Nothing was moving, but everything was. The breeze in the trees, the bushes swaying. There were no lights coming from inside the coach. No one moving around that I could tell, anyway. It was good news, wasn’t it? Dad would be out soon with his arm over Mum’s shoulder. I was ready for her to be hurt, that’s why she hadn’t climbed out straight away. The reason she’d stayed behind. It wouldn’t have been her choice. It was nothing to do with what happened yesterday, my little, barely noticeable crime, not even a crime really. Taking a few crisps from the table when I was supposed to be brushing my teeth. No not that. Couldn’t be. And it definitely wasn’t the reason Dad had left us to find her. He hadn’t chosen Mummy over us.
He’d go get her and if she didn’t come, he’d come out on his own. He would come out of the coach and call our names, open his arms and I’d run back, where he’d scoop us both up and take us somewhere safe. Nanny’s maybe? It was a boring place, no comics, Nanny didn’t like to have them around, it reminded her of Grandad. Why wouldn’t you want to be reminded? At least it was safe and a long way away, which looked like the best place to be right now.
I think it had maybe ten minutes or more. Each moment since I’d crouched I’d thought I would get up, but couldn’t, backing out at the last second. Each moment expecting sirens and blue lights bright in the distance. I was freezing, Tish was getting closer and closer, she was cold too, but stayed asleep. Thankfully.
Nothing had changed, no movement. I knew I had to do something. People could die from being out in the cold. Everyone knew. I stood, took several steps toward the coach and there he was, a dark figure about Dad’s height, his wide, thick chest. I was sure it was his big puffy coat, the one mum hated because she said it made him look like a teenager. He was walking a little funny and was by himself. Mummy was probably doing her make up or something, or didn’t want to come out in the cold. An image came into my head. We were all back on the coach. I sat behind Dad as he drove us away.
After every step he seemed stumble. I’d seen that before, normally when he’d been out with his friends at night.

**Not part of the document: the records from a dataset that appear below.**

(* ===== verification/Ffi.v ===== *)
(** * Entry points (crates/reducer/src/ffi.rs, the [run_with_args] of
      cloud-collector-sys, kernel-collector-sys and k8s-relay-sys)

    The C++ side of the reducer creates an aggregation core from descriptors
    of the rings it shares, runs it and stops it.  In the other direction the
    binaries hand their arguments to a C entry point as C strings.  Pointers
    are addresses; [space] gives the ring at an address, and a C string is
    read from the buffer its pointer points to. *)

From S2P Require Import Prelude Float64 FastDiv VirtualClock ElementQueue RenderParser QueueHandler.
From S2P Require Import OtlpExport OtlpEncoding RcHashMap Aggregator MessageHandler Core System.

Local Open Scope rust_scope.

(** ** The bridge of the reducer (ffi.rs) *)

Record EqView := mkView { data : Z; n_elems : Z; buf_len : Z }.

Section bridge.
Context {ref : Type} {store : Type -> Type -> Type} {ref_eq : EqDecision ref}
  {ref_countable : Countable ref} {rc : RcHashMap ref store} {order : HashOrder}
  {E : Type} (p : profile) (log2 : f64 -> f64) (space : Z -> mem).

Definition from_views (views : list EqView) (sh : Z) (enable_id_id enable_az_id : bool) (endpoint : list Z)
    (disable_node_ip_field enable_metric_descriptions : bool)
  : res E (AggregationCore (ref := ref) (store := store)) :=
  let v := (fun ev => (data ev, n_elems ev, buf_len ev)) <$> views in
  core_new p log2 (queue_of_view space <$> v) sh enable_id_id enable_az_id endpoint
    disable_node_ip_field enable_metric_descriptions.

Definition aggregation_core_new (queues : list EqView) (sh : Z) (enable_id_id enable_az_id : bool)
    (endpoint : list Z) (disable_node_ip_field enable_metric_descriptions : bool)
  : res E (AggregationCore (ref := ref) (store := store)) :=
  from_views queues sh enable_id_id enable_az_id endpoint disable_node_ip_field enable_metric_descriptions.

Definition aggregation_core_run (e : endian) (export : list Z -> Request -> Response) (turns : nat)
    (stop : nat -> bool) (late : nat -> nat -> bool) (env : nat -> list sys -> nat -> sys)
    (core : AggregationCore (ref := ref) (store := store)) (rings : list sys)
  : res E (option (AggregationCore (ref := ref) (store := store) * list (option Request) * list sys)) :=
  core_run p e export turns stop late env core rings.

(** A view the core accepts. *)
Definition valid_view (v : EqView) : Prop :=
  data v <> 0 /\ is_pow2 (n_elems v) /\ is_pow2 (buf_len v).

(** The queue is the one the view describes, at the indices its storage
    holds. *)
Definition describes (v : EqView) (q : ElementQueue) : Prop :=
  elem_capacity q = n_elems v /\ buf_capacity q = buf_len v
  /\ elem_head q = sh_elem_head (shared (space (data v))) /\ buf_head q = sh_buf_head (shared (space (data v)))
  /\ elem_tail q = sh_elem_tail (shared (space (data v))) /\ buf_tail q = sh_buf_tail (shared (space (data v))).

Definition view_typed (v : EqView) : Prop := fits 32 (n_elems v) /\ fits 32 (buf_len v).

Lemma queue_of_valid v :
  view_typed v -> valid_view v ->
  exists q, queue_of_view space (data v, n_elems v, buf_len v) = Ok q /\ describes v q.
Proof.
  intros [Hn Hb] (Hd & H1 & H2). unfold queue_of_view, new_from_contiguous.
  rewrite (proj2 (Z.eqb_neq _ _) Hd), (proj2 (not_pow2_iff _ Hn) H1), (proj2 (not_pow2_iff _ Hb) H2).
  eexists. split; [done|]. unfold describes, elem_capacity, buf_capacity. simpl. split_and!; lia || done.
Qed.

Lemma queue_of_invalid v :
  view_typed v -> ~ valid_view v -> queue_of_view space (data v, n_elems v, buf_len v) = Err InvalidArg.
Proof.
  intros [Hn Hb] Hno. unfold queue_of_view, new_from_contiguous. destruct (Z.eqb_spec (data v) 0); [done|].
  destruct (not_pow2 (n_elems v)) eqn:H1; [done|]. destruct (not_pow2 (buf_len v)) eqn:H2; [done|].
  destruct Hno. split_and!; [done|by apply not_pow2_iff..].
Qed.

#[export] Instance valid_view_dec v : view_typed v -> Decision (valid_view v).
Proof.
  intros [Hn Hb]. unfold valid_view.
  destruct (not_pow2 (n_elems v)) eqn:H1; [right; intros (_ & H & _); apply not_pow2_iff in H; [congruence|done]|].
  destruct (not_pow2 (buf_len v)) eqn:H2; [right; intros (_ & _ & H); apply not_pow2_iff in H; [congruence|done]|].
  destruct (decide (data v = 0)); [right; tauto|left]. split_and!; [done|by apply not_pow2_iff..].
Defined.

(** The queues of the views, or the first that fails. *)
Lemma views_expected views :
  Forall view_typed views ->
  (exists qs, expect_queues (E := E)
      (queue_of_view space <$> ((fun ev => (data ev, n_elems ev, buf_len ev)) <$> views)) = Ok qs
      /\ Forall2 describes views qs /\ Forall valid_view views)
  \/ (expect_queues (E := E)
      (queue_of_view space <$> ((fun ev => (data ev, n_elems ev, buf_len ev)) <$> views)) = Panic
      /\ ~ Forall valid_view views).
Proof.
  induction 1 as [|v views Hv _ IH]; [left; exists []; by split_and!|]. rewrite !fmap_cons. cbv beta.
  destruct (valid_view_dec v Hv) as [Hok|Hno].
  - destruct (queue_of_valid v Hv Hok) as (q & -> & Hq).
    destruct IH as [(qs & Hqs & Hd & Hall)|[Hp Hno]].
    + left. exists (q :: qs). cbn [expect_queues]. rewrite Hqs. split_and!; [done|by constructor|by constructor].
    + right. cbn [expect_queues]. rewrite Hp. split; [done|]. intros H. by inversion H.
  - right. rewrite queue_of_invalid by done. split; [done|]. intros H. by inversion H.
Qed.

Lemma core_new_queues qs queues sh id_id az_id ep no_ip desc :
  log2_law log2 -> expect_queues (E := E) qs = Ok queues ->
  exists core : AggregationCore (ref := ref) (store := store),
    core_new (E := E) p log2 qs sh id_id az_id ep no_ip desc = Ok core
    /\ QueueHandler.queues (queue_handler core) = queues
    /\ length (inputs (clock (queue_handler core))) = length queues.
Proof.
  intros Hlog Hq. destruct (core_parser_complete (E := E) p) as (ps & Hps & _).
  unfold core_new, new_from_views. rewrite Hq. cbn [rbind]. rewrite (proj1 (new_values p log2 Hlog)). cbn [rbind].
  unfold VirtualClock.new. change (mkFastDiv 9382 48) with div30. rewrite div30_reciprocal. cbn [rbind].
  rewrite Hps. cbn [rbind]. eexists. split; [reflexivity|]. split; [done|].
  cbn [queue_handler clock inputs add_inputs set_inputs]. rewrite app_nil_l. apply length_replicate.
Qed.

End bridge.

(** C35: The C++ side gets a core exactly when every descriptor has a pointer
    that is not null and two sizes that are powers of two; otherwise the
    constructor panics.  The core has one queue and one clock input per
    descriptor, in order, with the descriptor's sizes and the indices found
    in the shared header. *)
Theorem aggregation_core_new_spec {ref : Type} {store : Type -> Type -> Type} {ref_eq : EqDecision ref}
    {ref_countable : Countable ref} {rc : RcHashMap ref store} {order : HashOrder} {E : Type}
    p log2 space views sh id_id az_id ep no_ip desc :
  log2_law log2 -> Forall view_typed views ->
  (Forall valid_view views ->
   exists core : AggregationCore (ref := ref) (store := store),
     aggregation_core_new (E := E) p log2 space views sh id_id az_id ep no_ip desc = Ok core
     /\ Forall2 (describes space) views (queues (queue_handler core))
     /\ length (inputs (clock (queue_handler core))) = length views)
  /\ (~ Forall valid_view views ->
      aggregation_core_new (E := E) (ref := ref) (store := store) p log2 space views sh id_id az_id ep no_ip desc
      = Panic).
Proof.
  intros Hlog Ht. unfold aggregation_core_new, from_views.
  destruct (views_expected (E := E) space views Ht) as [(qs & Hqs & Hd & Hall)|[Hp Hno]]; (split; [intros Hv|intros Hv]); try done.
  - destruct (core_new_queues (E := E) p log2 _ qs sh id_id az_id ep no_ip desc Hlog Hqs) as (core & Hc & Hq & Hl).
    exists core. split_and!; [exact Hc|by rewrite Hq|]. rewrite Hl. symmetry. by eapply Forall2_length.
  - unfold core_new, new_from_views. by rewrite Hp.
Qed.

Definition sample_views : list EqView := [mkView 4096 4 64; mkView 8192 4 64].

Lemma aggregation_core_new_spec_witness :
  exists core : AggregationCore (ref := positive) (store := fun K V => gmap positive (K * V)),
    aggregation_core_new (E := unit) Release log2_int (fun _ => smem boot64) sample_views 0 true false [] false false
    = Ok core
    /\ length (inputs (clock (queue_handler core))) = 2%nat.
Proof.
  destruct (aggregation_core_new_spec (E := unit) (ref := positive) (store := fun K V => gmap positive (K * V))
    Release log2_int (fun _ => smem boot64) sample_views 0 true false [] false false log2_int_law) as [H _].
  - repeat first [apply Forall_nil_2 | apply Forall_cons_2]; split; unfold fits; simpl; lia.
  - destruct H as (core & Hc & _ & Hl).
    + repeat first [apply Forall_nil_2 | apply Forall_cons_2]; (split_and!; [simpl; lia|exists 2; simpl; lia|exists 6; simpl; lia]).
    + exists core. split; [exact Hc|exact Hl].
Defined.

(** ** Arguments for a C entry point *)

(** [CString::new]: the bytes and a NUL, unless they contain one. *)
Definition cstring_new (bs : list Z) : option (list Z) :=
  if existsb (Z.eqb 0) bs then None else Some (bs ++ [0]).

(** The loop over the arguments, with [expect]. *)
Fixpoint c_strings {E} (args : list (list Z)) : res E (list (list Z)) :=
  match args with
  | [] => Ok []
  | arg :: args =>
      let? s := unwrap (cstring_new arg) in
      let? rest := c_strings args in
      Ok (s :: rest)
  end.

(** A C entry point: [argc], and what [argv] points to. *)
Abbreviation c_main := (Z -> list (list Z) -> Z).

Definition run_with_args {E} (entry : c_main) (args : list (list Z)) : res E Z :=
  let? strings := c_strings args in
  Ok (entry (as_signed 32 (wrap 32 (Z.of_nat (length strings)))) strings).

Definition cloud_run_with_args {E} (otn_cloud_collector_main : c_main) (args : list (list Z)) : res E Z :=
  run_with_args otn_cloud_collector_main args.

Definition kernel_run_with_args {E} (otn_kernel_collector_main : c_main) (args : list (list Z)) : res E Z :=
  run_with_args otn_kernel_collector_main args.

Definition relay_run_with_args {E} (otn_k8s_relay_main : c_main) (args : list (list Z)) : res E Z :=
  run_with_args otn_k8s_relay_main args.

(** How C reads a string: up to the first NUL. *)
Fixpoint c_str (buf : list Z) : option (list Z) :=
  match buf with
  | [] => None
  | b :: buf => if b =? 0 then Some [] else option_map (cons b) (c_str buf)
  end.

Lemma c_str_cstring bs s : cstring_new bs = Some s -> c_str s = Some bs.
Proof.
  unfold cstring_new. destruct (existsb (Z.eqb 0) bs) eqn:He; [done|]. intros [= <-].
  induction bs as [|b bs IH]; [done|]. cbn [existsb] in He. apply orb_false_iff in He as [Hb He].
  cbn [app c_str]. rewrite Z.eqb_sym, Hb, IH by done. done.
Qed.

Lemma c_strings_spec {E} args :
  (exists ss, c_strings (E := E) args = Ok ss /\ c_str <$> ss = Some <$> args
    /\ Forall (fun a => 0 ∉ a) args)
  \/ (c_strings (E := E) args = Panic /\ Exists (fun a => 0 ∈ a) args).
Proof.
  induction args as [|a args IH]; [left; exists []; by split_and!|]. cbn [c_strings].
  destruct (cstring_new a) as [s|] eqn:Hs; cbn [unwrap rbind].
  - assert (0 ∉ a) as Hn.
    { intros Hin. unfold cstring_new in Hs. assert (existsb (Z.eqb 0) a = true) as Hx; [|by rewrite Hx in Hs].
      apply existsb_exists. exists 0. split; [by apply list_elem_of_In|done]. }
    destruct IH as [(ss & -> & Hss & Hf)|[-> He]]; cbn [rbind]; [left|right; split; [done|by right]].
    exists (s :: ss). split_and!; [done| |by constructor]. csimpl. by rewrite Hss, (c_str_cstring a s Hs).
  - right. split; [done|]. left. unfold cstring_new in Hs. destruct (existsb (Z.eqb 0) a) eqn:He; [|done].
    apply existsb_exists in He as (b & Hb & <-%Z.eqb_eq). by apply list_elem_of_In.
Qed.

(** The arguments of the process reach the C entry point unchanged: when no
    argument contains a NUL byte, it is called once, with their number and
    with strings that C reads as exactly the arguments, and its result is the
    exit code; otherwise the program panics before the call. *)
Theorem arguments_delivered {E} entry args :
  Z.of_nat (length args) < 2 ^ 31 ->
  (Forall (fun a => 0 ∉ a) args ->
   exists argv, run_with_args (E := E) entry args = Ok (entry (Z.of_nat (length args)) argv)
     /\ c_str <$> argv = Some <$> args)
  /\ (Exists (fun a => 0 ∈ a) args -> run_with_args (E := E) entry args = Panic).
Proof.
  intros Hl. unfold run_with_args.
  destruct (c_strings_spec (E := E) args) as [(ss & -> & Hss & Hf)|[-> He]]; cbn [rbind]; (split; intros H).
  - exists ss. split; [|done]. do 2 f_equal. apply (f_equal length) in Hss. rewrite !length_fmap in Hss.
    rewrite Hss, wrap_small by (unfold fits; lia). unfold as_signed. by rewrite (proj2 (Z.ltb_lt _ _)).
  - exfalso. apply Exists_exists in H as (a & Ha & H0). rewrite Forall_forall in Hf. by apply (Hf a).
  - exfalso. apply Exists_exists in He as (a & Ha & H0). rewrite Forall_forall in H. by apply (H a).
  - done.
Qed.

Lemma arguments_delivered_witness :
  exists argv, cloud_run_with_args (E := unit) (fun argc argv => argc + Z.of_nat (length (concat argv)))
    [lit "cloud-collector"; lit "--port=8000"] = Ok (2 + Z.of_nat (length (concat argv)))
    /\ c_str <$> argv = [Some (lit "cloud-collector"); Some (lit "--port=8000")].
Proof.
  destruct (arguments_delivered (E := unit) (fun argc argv => argc + Z.of_nat (length (concat argv)))
    [lit "cloud-collector"; lit "--port=8000"]) as [H _]; [simpl; lia|].
  apply H. repeat first [apply Forall_nil_2 | apply Forall_cons_2]; apply (bool_decide_eq_true_1 _); vm_compute; reflexivity.
Defined.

I was nearly at the coach when I first smelt something horrible. At first I turned to Tish and leant in closer. No, it wasn’t her and it definitely wasn’t me. It must have been Dad who’d pooped himself.
“Dad,” I said, trying to take the whine out of my voice, like they always told me. He didn’t speak, but for the first time he seemed to notice I was there, turning direction and speeding up. He was still quite slow. I stopped walking, hearing a sound behind me for the first time. I turned, there were lights on the road. I’d seen no one else since we’d left the house. I kept staring forward, stepped to the side, realising I was in the middle of the road, right were I was told all the time to avoid. Remember the Green Cross Code. The smell was getting nearer and so were the lights, I had to turn away, they were on full.
I turned back to Dad, still squinting, the engine getting louder, they must have been going so fast. As I turned, I let my breath out, it was Dad after all. I could see by his haircut, the blood on the side of the face. Then I looked behind him, my eyes wide as I thought it was Mum, but I soon saw it was someone else. Someone in a white coat. A black, no reddish mark on their chest and they stumbled as they took the last step, falling to the floor.
“Dad,” I said pointing to her, but he didn’t turn, didn’t move. He just kept his eyes on me and Tish. The engine noise was getting so loud I thought they would hit me. Dad looked like he was going in for a hug, but in slow motion. I was in arms reach, his face expressionless like he’d had bad news. “It’s Mum, isn’t it? Just tell me,” I kept saying, but he just stared back. Tears ran down my face and Tish moved. The stink was horrid. I had to hold my breath. “Dad,” I said. “What’s wrong with your eyes?”
I held my hand out, grabbing his outstretched arm, pushing myself against the coach while pulling him close.
What was wrong with him? Couldn’t he see the car was about to run us both over?
Stumbling forward, his skin felt weird. He was cold, but like meat when you unpacked it out of the supermarket bags, stinking like it had been out far too long.
As the headlights grew brighter than I thought they ever could, I felt his teeth bite down into my hand.